Der Kommandant des Russischen Freiwilligenkorps, Denis Kapustin, ist nach Angaben der Gruppierung ums Leben gekommen. Demnach wurde er bei Kampfhandlungen in der ukrainischen Region Saporischschja durch einen Drohnenangriff getötet, die eu-baustoffhandel.de berichtet mit n-tv.de.
Die Informationen stammen aus internen Mitteilungen des Korps, das Kapustin mitgegründet hatte. Offizielle Bestätigungen unabhängiger Stellen lagen zunächst nicht vor. Die Einheit kündigte nach seinem Tod Vergeltungsmaßnahmen an.
Kapustin war seit Jahren eine polarisierende Figur im Kontext des Ukraine-Krieges. Während ihn Anhänger als entschlossenen Gegner des Kremls darstellten, galt er Kritikern als rechtsextremer Ideologe. Sein Tod markiert einen weiteren Einschnitt im ohnehin schwer durchschaubaren Geflecht paramilitärischer Gruppen. Besonders im Informationskrieg hatte Kapustin eine zentrale Rolle eingenommen.
Bekanntheit durch Aktionen auf russischem Gebiet
Internationale Aufmerksamkeit erlangte Kapustin im Jahr 2023. Damals drang das von ihm mitgegründete Russische Freiwilligenkorps von ukrainischem Gebiet aus in die russische Grenzregion Brjansk vor. Die Gruppe führte Sabotageaktionen durch und veröffentlichte anschließend Videomaterial. Diese Bilder sollten zeigen, dass bewaffnete Gegner des Kremls auch auf russischem Staatsgebiet operieren können.
Berichten zufolge kam es bei einem dieser Einsätze zu tödlichen Zwischenfällen. Kapustin trat öffentlich auf und rief die russische Bevölkerung zum Widerstand gegen Präsident Wladimir Putin auf. Militärisch wurde der Aktion jedoch nur eine begrenzte Bedeutung beigemessen. Experten werteten sie vor allem als symbolische Provokation mit hoher medialer Wirkung.
Größe und Bedeutung des Russischen Freiwilligenkorps
Wie schlagkräftig das Russische Freiwilligenkorps tatsächlich war, blieb stets unklar. Schätzungen aus dem Jahr 2023 gingen von wenigen Dutzend Kämpfern aus. Angaben zur Finanzierung deuteten auf Spenden und illegale Aktivitäten hin. Fachleute sahen die Gruppe weniger als ernstzunehmende militärische Einheit, sondern als propagandistisch ausgerichtetes Netzwerk.
Auch innerhalb der Ukraine nahm das Korps eine Sonderrolle ein. Die ukrainische Führung erkannte es nicht offiziell als regulären Kampfverband an. Dennoch kämpften einzelne Mitglieder nach eigenen Angaben an der Front gegen russische Truppen. Kapustin selbst stellte sich öffentlich als Teil des Widerstands gegen Moskau dar.

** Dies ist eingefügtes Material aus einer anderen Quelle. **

Lemma release_loop_same_point_and_surface event self1 self2 recs1 recs2 last_a w :
  _button_pressed self1 = _button_pressed self2 →
  _zoom_mode self1 = _zoom_mode self2 →
  same_point_and_surface recs1 recs2 →
  release_loop event self1 recs1 last_a w = release_loop event self2 recs2 last_a w.
Proof.
  intros Hb Hm Hrecs. revert last_a w.
  induction Hrecs as [|r1 r2 recs1 recs2 [Hp Hr] _ IH]; intros last_a w;
    [reflexivity|].
  destruct r1 as [[[[[lastx lasty] a] i1] lim1] tr1],
           r2 as [[[[[lastx2 lasty2] a2] i2] lim2] tr2].
  unfold record_point, record_ref in Hp, Hr. simpl in Hp, Hr.
  injection Hp as Hpx Hpy. subst lastx2 lasty2 a2. simpl.
  destruct (singular_click event lastx lasty); [reflexivity|].
  destruct (figure w !! a) as [ax|]; [|apply IH].
  rewrite IH. f_equal. unfold zoom_axes. rewrite Hb, Hm. reflexivity.
Qed.

(** X20.  The release and the drag read nothing of a press record but its
    press point and its surface: two tool states whose records agree on
    those give the same release and the same rubber band.  The view limits
    frozen at the press and the recorded index are not consulted, so the
    zoom is computed against the ranges the surface has at the release. *)
Theorem release_reads_only_point_and_surface
    (event : Event) (self1 self2 : t) (recs1 recs2 : list XYPress) (w : World) :
  _ids_zoom self1 = _ids_zoom self2 →
  _button_pressed self1 = _button_pressed self2 →
  _zoom_mode self1 = _zoom_mode self2 →
  _xypress self1 = Some recs1 →
  _xypress self2 = Some recs2 →
  same_point_and_surface recs1 recs2 →
  release event self1 w = release event self2 w ∧
  (mouse_move event self1 w).2 = (mouse_move event self2 w).2.
Proof.
  intros Hids Hb Hm H1 H2 Hrecs. split.
  - unfold release. rewrite H1, H2, Hids. cbn [_xypress _button_pressed _zoom_mode].
    destruct Hrecs as [|r1 r2 recs1 recs2 Hr Hrecs]; [rewrite Hb, Hm; reflexivity|].
    rewrite (release_loop_same_point_and_surface event
               {| _ids_zoom := []; _button_pressed := _button_pressed self1;
                  _xypress := Some (r1 :: recs1); _zoom_mode := _zoom_mode self1 |}
               {| _ids_zoom := []; _button_pressed := _button_pressed self2;
                  _xypress := Some (r2 :: recs2); _zoom_mode := _zoom_mode self2 |}
               (r1 :: recs1) (r2 :: recs2) [] _ Hb Hm)
      by (constructor; assumption).
    rewrite Hb, Hm. reflexivity.
  - unfold mouse_move. rewrite H1, H2, Hm.
    destruct Hrecs as [|r1 r2 recs1 recs2 [Hp Hr] Hrecs]; [reflexivity|].
    destruct r1 as [[[[[lastx lasty] a] i1] lim1] tr1],
             r2 as [[[[[lastx2 lasty2] a2] i2] lim2] tr2].
    unfold record_point, record_ref in Hp, Hr. simpl in Hp, Hr.
    injection Hp as Hpx Hpy. subst lastx2 lasty2 a2.
    destruct (figure w !! a) as [ax|]; [|reflexivity].
    cbn [extents].
    destruct (key_is (_zoom_mode self2) "x"); [reflexivity|].
    destruct (key_is (_zoom_mode self2) "y"); reflexivity.
Qed.

End RecordsRead.

Section ConstrainedZoomIn.
Context `{B : Backend}.
Import ToolZoom.
Local Open Scope Q_scope.

(** X21.  A button-1 release with the [x] or the [y] key held, on a single
    recorded surface and past the threshold on both pixel axes, sets the
    range of the constrained axis to the interval between the data
    coordinates of the press and of the release, cut at the current range,
    and leaves the range of the other axis as it is. *)
Theorem constrained_zoom_in_sets_the_dragged_interval
    (c : AxisName) (event : Event) (self : t) (w : World)
    (lastx lasty : Q) (a : AxesRef) (i : nat) (lim : Bbox) (tr : Transform)
    (ax : Axes) :
  _xypress self = Some [(lastx, lasty, a, i, lim, tr)] →
  button_is (_button_pressed self) 1 = true →
  _zoom_mode self = Some (axis_key c) →
  5 <= Qabs (event_x event - lastx) →
  5 <= Qabs (event_y event - lasty) →
  figure w !! a = Some ax →
  let p := inverted_transform_point (transData ax) (lastx, lasty) in
  let q := inverted_transform_point (transData ax) (event_x event, event_y event) in
  ∃ ax',
    figure (release event self w).2 !! a = Some ax' ∧
    constrained_lim c ax'
    = zoom_to_rect (fst (constrained_lim c ax)) (snd (constrained_lim c ax))
        (coordinate c q) (coordinate c p) ∧
    unconstrained_lim c ax' = unconstrained_lim c ax.
Proof.
  intros Hx Hb Hmode Hdx Hdy Ha p q.
  pose proof (not_singular_click event lastx lasty Hdx Hdy) as Hns.
  unfold release. rewrite Hx. cbn [_xypress _button_pressed _zoom_mode].
  set (w0 := disconnect_all (_ids_zoom self) (release_movelock w)).
  assert (Hf0 : figure w0 = figure w)
    by (unfold w0; rewrite figure_disconnect_all; reflexivity).
  cbn [release_loop]. rewrite Hns, Hf0, Ha. cbn [snd fst].
  unfold zoom_axes. cbn [_button_pressed _zoom_mode twin existsb].
  rewrite Hb, Hmode. fold p q.
  destruct p as [px py] eqn:Ep, q as [qx qy] eqn:Eq.
  destruct (get_xlim ax) as [Xmin Xmax] eqn:EX.
  destruct (get_ylim ax) as [Ymin Ymax] eqn:EY.
  destruct c; unfold constrained_lim, unconstrained_lim, coordinate;
    cbn [axis_key key_is String.eqb Ascii.eqb Bool.eqb fst snd];
    rewrite ?EX, ?EY; cbn [fst snd].
  - destruct (zoom_to_rect Xmin Xmax qx px) as [x0 x1] eqn:Ez.
    destruct (zoom_to_rect Ymin Ymax qy py) as [y0 y1].
    cbn [figure record with_figure navigation_draw push_current
         navigation_release with_navigation].
    rewrite Hf0. unfold set_xlim. rewrite (set_lim_target _ _ a (x0, x1) _ ax Ha).
    eexists. split; [reflexivity|]. split; [reflexivity|].
    unfold get_ylim in *. simpl. exact EY.
  - destruct (zoom_to_rect Xmin Xmax qx px) as [x0 x1].
    destruct (zoom_to_rect Ymin Ymax qy py) as [y0 y1] eqn:Ez.
    cbn [figure record with_figure navigation_draw push_current
         navigation_release with_navigation].
    rewrite Hf0. unfold set_ylim. rewrite (set_lim_target _ _ a (y0, y1) _ ax Ha).
    eexists. split; [reflexivity|]. split; [reflexivity|].
    unfold get_xlim in *. simpl. exact EX.
Qed.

Rechtsextreme Vergangenheit von Denis Kapustin
Kapustin war nicht nur Kämpfer, sondern seit Jahren auch in rechtsextremen Kreisen bekannt. Der gebürtige Moskauer lebte lange Zeit in Deutschland und hielt sich unter anderem in Köln auf. Dort bewegte er sich in der Hooligan- und Neonaziszene und organisierte Kampfsportveranstaltungen. Zudem gründete er das international bekannte rechtsextreme Label „White Rex“.
In den 2010er-Jahren galt Kapustin als eine der einflussreichsten Figuren der europäischen Neonazi-Szene. Er pflegte Kontakte zu Gleichgesinnten in mehreren Ländern. Seine Ideologie zielte auf ein ethnisch homogenes Russland ab. Damit stand er sowohl im Widerspruch zum Kreml als auch zu demokratischen Oppositionsbewegungen.

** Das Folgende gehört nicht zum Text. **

(** When every attempt fails, the loop runs dry: one request, one warning
    and one delay per configured attempt, then the error record and the
    exception. *)
Lemma broadcast_all_fail (w : world) :
  heap w !! tx = Some d ->
  (forall k, exists e, attempt_result (remote w k) = inl e) ->
  exists errors w',
    broadcast_transaction cfg tx w =
      (Raise (Exception "Transaction broadcast failed."), w')
    /\ length errors = Z.to_nat (RETRY_ATTEMPTS cfg)
    /\ trace w' =
         trace w ++ failed_attempts cfg d 0 errors
           ++ [Log ERROR "All transaction broadcast attempts failed." []]
    /\ sent w' = (sent w + Z.to_nat (RETRY_ATTEMPTS cfg))%nat.
Proof.
  intros Hl Hfail. unfold broadcast_transaction.
  destruct (attempts_fail (Z.to_nat (RETRY_ATTEMPTS cfg)) 0 0%nat w Hl)
    as (errors & w1 & Hlen & Hrun & Hh & Ht & Hs & Hr & Hev).
  { intros k _. apply Hfail. }
  rewrite Nat.add_0_r in Hrun. rewrite Hrun, attempts_exhausted.
  eexists errors, _. split; [reflexivity|]. simpl.
  rewrite Ht, <- app_assoc. auto.
Qed.



(** C5: with [RETRY_ATTEMPTS = 0], [broadcast_transaction] raises the
    exhaustion exception at once: no request is sent and no delay is
    taken, only the error record is logged. *)
Theorem broadcast_zero_attempts (w : world) :
  RETRY_ATTEMPTS cfg = 0 ->
  exists w',
    broadcast_transaction cfg tx w =
      (Raise (Exception "Transaction broadcast failed."), w')
    /\ trace w' =
         trace w ++ [Log ERROR "All transaction broadcast attempts failed." []]
    /\ count is_post (trace w') = count is_post (trace w)
    /\ count is_sleep (trace w') = count is_sleep (trace w)
    /\ sent w' = sent w
    /\ clock w' = clock w.
Proof.
  intros Hcfg. unfold broadcast_transaction. rewrite Hcfg.
  change (Z.to_nat 0) with 0%nat. rewrite attempts_exhausted.
  eexists. split; [reflexivity|]. simpl. rewrite !count_app.
  unfold count. simpl. repeat split; lia.
Qed.


End Broadcaster.

(** *** Concrete runs of the broadcaster *)


(** The code's notion of a failed attempt, spelled out. *)
Lemma attempt_fails_iff (o : http_outcome) :
  (exists e, attempt_result o = inl e) <->
  match o with
  | NetworkError _ => True
  | Responded status body => 400 <= status \/ body = None
  end.
Proof.
  unfold attempt_result. destruct o as [e | status body].
  - split; eauto.
  - destruct (Z.leb_spec 400 status) as [Hge | Hlt].
    + split; eauto.
    + destruct body as [data|].
      * split; [intros [e He]; discriminate | intros [H | H]; [lia | discriminate]].
      * split; eauto.
Qed.

Lemma attempt_succeeds_iff (o : http_outcome) (data : json) :
  attempt_result o = inr data <->
  exists status, o = Responded status (Some data) /\ status < 400.
Proof.
  unfold attempt_result. destruct o as [e | status body].
  - split; [discriminate | intros (st & H & _); discriminate].
  - destruct (Z.leb_spec 400 status) as [Hge | Hlt].
    + split; [discriminate | intros (st & H & Hst); inversion H; subst; lia].
    + destruct body as [data'|].
      * split.
        -- intros H. inversion H; subst. eauto.
        -- intros (st & H & _). inversion H; subst. reflexivity.
      * split; [discriminate | intros (st & H & _); discriminate].
Qed.

(** What fails for the code fails for the spec; the converse does not
    hold: the answers the spec takes for failures and the code for
    successes are those with a JSON body and a status below 400 outside
    200..299. *)
Lemma code_failure_is_spec_failure (o : http_outcome) (e : pyexc) :
  attempt_result o = inl e -> spec_attempt_result o = None.
Proof.
  unfold attempt_result, spec_attempt_result.
  destruct o as [e0 | status body]; [reflexivity|].
  destruct (Z.leb_spec 400 status) as [Hge | Hlt].
  - intros _. destruct (Z.leb_spec status 299); [lia|].
    rewrite andb_false_r. reflexivity.
  - destruct body as [data|]; [discriminate|]. intros _.
    destruct ((200 <=? status) && (status <=? 299))%Z; reflexivity.
Qed.




Lemma broadcast_zero_attempts_witness :
  RETRY_ATTEMPTS no_retry_Config = 0
  /\ exists w',
       broadcast_transaction no_retry_Config 1%positive
         (world_with_signed_payment accepting_endpoint) =
         (Raise (Exception "Transaction broadcast failed."), w')
       /\ trace w' =
            [] ++ [Log ERROR "All transaction broadcast attempts failed." []]
       /\ count is_post (trace w') = 0%nat
       /\ count is_sleep (trace w') = 0%nat
       /\ sent w' = 0%nat
       /\ clock w' = 1700000000.
Proof.
  split; [reflexivity|].
  apply (broadcast_zero_attempts no_retry_Config 1%positive
           (world_with_signed_payment accepting_endpoint)).
  reflexivity.
Defined.


(** ** Event listener *)

Lemma world_eta (w : world) :
  World (heap w) (trace w) (clock w) (sent w) (remote w)
    {| running := running (event_listener w) |} = w.
Proof. destruct w as [h t c s r [b]]. reflexivity. Qed.

(** Calls to [stop_listening] clear the flag and log; nothing else. *)
Lemma run_calls_run (calls : list call) (w : world) :
  run_calls calls w =
    (Ok tt,
     World (heap w) (trace w ++ stopped_logs calls) (clock w) (sent w)
       (remote w)
       {| running := match calls with
                     | [] => running (event_listener w)
                     | _ => false
                     end |}).
Proof.
  revert w. induction calls as [|[] calls IH]; intros w.
  - simpl. rewrite app_nil_r, world_eta. reflexivity.
  - cbn [run_calls]. unfold mbind, M_bind, stop_listening, set_running, log, emit.
    simpl. rewrite IH. simpl. rewrite <- app_assoc.
    destruct calls; reflexivity.
Qed.

Lemma stopped_logs_no_fetch (calls : list call) :
  count is_fetch (stopped_logs calls) = 0%nat.
Proof. induction calls as [|c calls IH]; [reflexivity | exact IH]. Qed.

Section Polling.

(** The configuration in force and the callback the listener was built
    with. *)
Variable cfg : Config.
Variable callback : event -> handler_run.

(** Dispatching a batch ends normally or with the callback's exception; it
    fetches nothing. *)
Lemma for_each_event_run (events : list event) (w : world) :
  exists r w' t,
    for_each_event callback events w = (r, w')
    /\ trace w' = trace w ++ t
    /\ count is_fetch t = 0%nat.
Proof.
  revert w. induction events as [|ev events IH]; intros w.
  - exists (Ok tt), w, []. rewrite app_nil_r. repeat split.
  - cbn [for_each_event]. unfold mbind at 1, M_bind at 1.
    unfold invoke, mbind, M_bind, emit. rewrite run_calls_run.
    destruct (cb_raises (callback ev)) as [e|].
    + eexists _, _, _. split; [reflexivity|]. cbn [trace].
      rewrite <- app_assoc. split; [reflexivity|].
      rewrite count_app, stopped_logs_no_fetch. reflexivity.
    + unfold mret, M_ret.
      match goal with |- context [for_each_event _ _ ?w1] =>
        destruct (IH w1) as (r & w' & t & Hrun & Ht & Hc)
      end.
      exists r, w', ([Callback ev] ++ stopped_logs (cb_calls (callback ev)) ++ t).
      split; [exact Hrun|]. rewrite Ht. cbn [trace].
      rewrite <- !app_assoc. split; [reflexivity|].
      rewrite !count_app, stopped_logs_no_fetch, Hc. reflexivity.
Qed.

(** One turn of the loop always completes: one fetch, whatever the batch
    and the callback do, then the sleep and what other tasks do during it. *)
Lemma poll_once_run (c : cycle) (w : world) :
  exists w' t,
    poll_once cfg callback c w = (Ok tt, w')
    /\ trace w' =
         trace w ++ Fetch :: t
           ++ Sleep (EVENT_POLL_INTERVAL cfg) :: stopped_logs (during_sleep c)
    /\ count is_fetch t = 0%nat
    /\ (during_sleep c <> [] -> running (event_listener w') = false).
Proof.
  unfold poll_once, try_except, await_events.
  unfold mbind, M_bind, emit. rewrite run_calls_run.
  destruct (fetched c) as [e | events].
  - unfold raise, log_exception, log, emit, sleep. rewrite run_calls_run.
    eexists _, (stopped_logs (during_fetch c) ++ [_]).
    split; [reflexivity|]. cbn [trace event_listener running]. split.
    + rewrite <- !app_assoc. reflexivity.
    + split.
      * rewrite count_app, stopped_logs_no_fetch. reflexivity.
      * destruct (during_sleep c); [congruence | reflexivity].
  - unfold mret, M_ret.
    match goal with |- context [for_each_event _ _ ?w1] =>
      destruct (for_each_event_run events w1)
        as (r & w2 & t & Hrun & Ht & Hc)
    end.
    rewrite Hrun. cbn [trace] in Ht.
    destruct r as [[]|e].
    + unfold sleep. rewrite run_calls_run.
      eexists _, (stopped_logs (during_fetch c) ++ t).
      split; [reflexivity|]. cbn [trace event_listener running].
      rewrite Ht. split.
      * rewrite <- !app_assoc. reflexivity.
      * split.
        -- rewrite count_app, stopped_logs_no_fetch, Hc. reflexivity.
        -- destruct (during_sleep c); [congruence | reflexivity].
    + unfold log_exception, log, emit, sleep. rewrite run_calls_run.
      eexists _, (stopped_logs (during_fetch c) ++ t ++ [_]).
      split; [reflexivity|]. cbn [trace event_listener running].
      rewrite Ht. split.
      * rewrite <- !app_assoc. reflexivity.
      * split.
        -- rewrite !count_app, stopped_logs_no_fetch, Hc. reflexivity.
        -- destruct (during_sleep c); [congruence | reflexivity].
Qed.

(** At the top of the loop with the flag cleared, the coroutine returns:
    nothing is fetched, dispatched or logged, whatever the schedule holds. *)
Lemma loop_not_running (schedule : list cycle) (w : world) :
  running (event_listener w) = false ->
  listening_loop cfg callback schedule w = (Ok Returned, w).
Proof.
  intros Hoff. destruct schedule; cbn [listening_loop];
    unfold mbind, M_bind, get_running; rewrite Hoff; reflexivity.
Qed.

(** At the top of the loop with the flag set, one turn runs and the loop is
    back at its top. *)
Lemma loop_turn (c : cycle) (rest : list cycle) (w w1 : world) :
  running (event_listener w) = true ->
  poll_once cfg callback c w = (Ok tt, w1) ->
  listening_loop cfg callback (c :: rest) w = listening_loop cfg callback rest w1.
Proof.
  intros Hon Hturn. cbn [listening_loop].
  unfold mbind at 1, M_bind at 1, get_running. rewrite Hon.
  unfold mbind at 1, M_bind at 1. rewrite Hturn. reflexivity.
Qed.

Ausweisung, Verurteilung und offene Fragen
Nach Medienberichten lebte Kapustin spätestens ab 2018 in der Ukraine. Zuvor war er 2019 aus Deutschland ausgewiesen worden. Russische Gerichte verurteilten ihn 2023 in Abwesenheit zu lebenslanger Haft wegen terroristischer Aktivitäten. Seit den Aktionen in Brjansk verlor sich seine Spur zunehmend.
Was Kapustin in den Monaten vor seinem Tod genau tat, bleibt weitgehend offen. Sein Tod wirft neue Fragen zur Zukunft des Russischen Freiwilligenkorps auf. Unklar ist, ob die Gruppe ohne ihre zentrale Figur handlungsfähig bleibt. Sicher ist nur, dass Denis Kapustin eine der umstrittensten Gestalten im Schattenkrieg zwischen Russland und der Ukraine war.